Output, exactly as written, the lines of the data below from the one containing "Definition AUTO_IMPACT_PREFIX : string" to the end.

§ **DATA**
───

(* ===== verification/Vex.v ===== *)
(** The VEX generators ([src/auto_vex_presence.rs] and
    [src/auto_vex_reachability.rs]): which findings of a scan are declared not
    to affect the product.

    What the tools read from files is an argument: the parsed reports, the
    directory listing with the contents of its files, the text of [nm]. *)

From S2P Require Import Prelude RustStr Json Fs.

(** ** Inputs *)

Record GrypeMatch : Type := { gm_id : string; gm_purl : option string }.
Record GrypeReport : Type := { matches : list GrypeMatch }.
Record SbomComponent : Type := { sc_purl : option string }.
Record Sbom : Type := { components : option (list SbomComponent) }.

(** ** OpenVEX documents *)

Record Statement : Type := {
  vulnerability : string;
  products : list string;
  status : string;
  justification : option string;
  impact_statement : option string;
  st_timestamp : string;
}.
Record Document : Type := {
  doc_context : string;
  doc_id : string;
  author : string;
  doc_timestamp : string;
  version : Z;
  statements : list Statement;
}.

Definition OPENVEX_CONTEXT : string := "https://openvex.dev/ns/v0.2.0".
Definition OPENVEX_VERSION : Z := 1.
Definition AUTO_IMPACT_STATEMENT : string :=
  "Auto-derived by auto-vex-presence: the vulnerable component's package URL is not present in any release SBOM, so the CVE cannot be exploited against this product.".
Definition AUTO_IMPACT_PREFIX : string :=
  "Auto-derived by auto-vex-reachability: the Rust controller binary's dynamic symbol-import table contains none of the documented entry points for this CVE".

───

§ **SOLUTION TO THE PROBLEM**
Definition AUTO_IMPACT_PREFIX : string :=
  "Auto-derived by auto-vex-reachability: the Rust controller binary's dynamic symbol-import table contains none of the documented entry points for this CVE".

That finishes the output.